Data for processing:
(** X12. Two delta computations commute up to order: whichever of two lists
    is processed first, the table is the same afterwards, and the two
    deltas together hold the same identifiers, each once. *)
Theorem deltas_commute (ids : gset Z) (A B : list Z) :
  snd (markAndDiff (snd (markAndDiff ids A)) B)
    = snd (markAndDiff (snd (markAndDiff ids B)) A)
  ∧ fst (markAndDiff ids A) ++ fst (markAndDiff (snd (markAndDiff ids A)) B)
    ≡ₚ fst (markAndDiff ids B) ++ fst (markAndDiff (snd (markAndDiff ids B)) A)
  ∧ NoDup (fst (markAndDiff ids A) ++ fst (markAndDiff (snd (markAndDiff ids A)) B)).
Proof.
  assert (∀ X Y, NoDup (fst (markAndDiff ids X)
                        ++ fst (markAndDiff (snd (markAndDiff ids X)) Y))) as Hnd.
  { intros X Y. pose proof (markAndDiff_new_NoDup ids (X ++ Y)) as Hxy.
    by rewrite markAndDiff_app_eq in Hxy. }
  split_and!.
  - apply set_eq. intros x. rewrite !markAndDiff_table_elem. tauto.
  - apply NoDup_Permutation; [apply Hnd..|]. intros x.
    rewrite !elem_of_app, !markAndDiff_new_elem, !markAndDiff_table_elem.
    destruct (decide (x ∈ A)), (decide (x ∈ B)); tauto.
  - apply Hnd.
Qed.

(** ** A whole session *)

Section Sessions.
Implicit Types (w : Conn) (net : World) (ids : gset Z) (l : list Z) (sel : list Select).

Lemma delta_loop_no_connected w net k l : Connected ∉ emitted (delta_loop w net k l).
Proof.
  intros (j & id & _ & Ho)%elem_of_emitted_delta_loop.
  apply outcome_Some in Ho
    as [[_ [=]]|[[_ [=]]|(s & _ & _ & [[_ [=]]|(d & _ & [=])])]].
Qed.

Lemma sendInitial_no_connected w net ids :
  Connected ∉ emitted (fst (sendInitialHackerNewsStories w net ids)).
Proof.
  destruct (sendInitial_shape w net ids) as [[cause ->]|[l ->]];
    change (emitted (GetTop :: ?t)) with (emitted t).
  - rewrite emitted_emit. by intros [=]%list_elem_of_singleton.
  - apply delta_loop_no_connected.
Qed.

Lemma sendDelta_no_connected w net ids :
  Connected ∉ emitted (fst (sendDeltaHackerNewsStories w net ids)).
Proof.
  destruct (sendDelta_shape w net ids) as [(e & -> & He & Hns)|[l ->]];
    change (emitted (GetTop :: ?t)) with (emitted t).
  - rewrite emitted_emit. by intros <-%list_elem_of_singleton.
  - apply delta_loop_no_connected.
Qed.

Try it:
From the first line of the records above to the line that contains "fst (markAndDiff (snd (markAndDiff ids B)) A)", quote each line exactly.

Exercise answer:
(** X12. Two delta computations commute up to order: whichever of two lists
    is processed first, the table is the same afterwards, and the two
    deltas together hold the same identifiers, each once. *)
Theorem deltas_commute (ids : gset Z) (A B : list Z) :
  snd (markAndDiff (snd (markAndDiff ids A)) B)
    = snd (markAndDiff (snd (markAndDiff ids B)) A)
  ∧ fst (markAndDiff ids A) ++ fst (markAndDiff (snd (markAndDiff ids A)) B)
    ≡ₚ fst (markAndDiff ids B) ++ fst (markAndDiff (snd (markAndDiff ids B)) A)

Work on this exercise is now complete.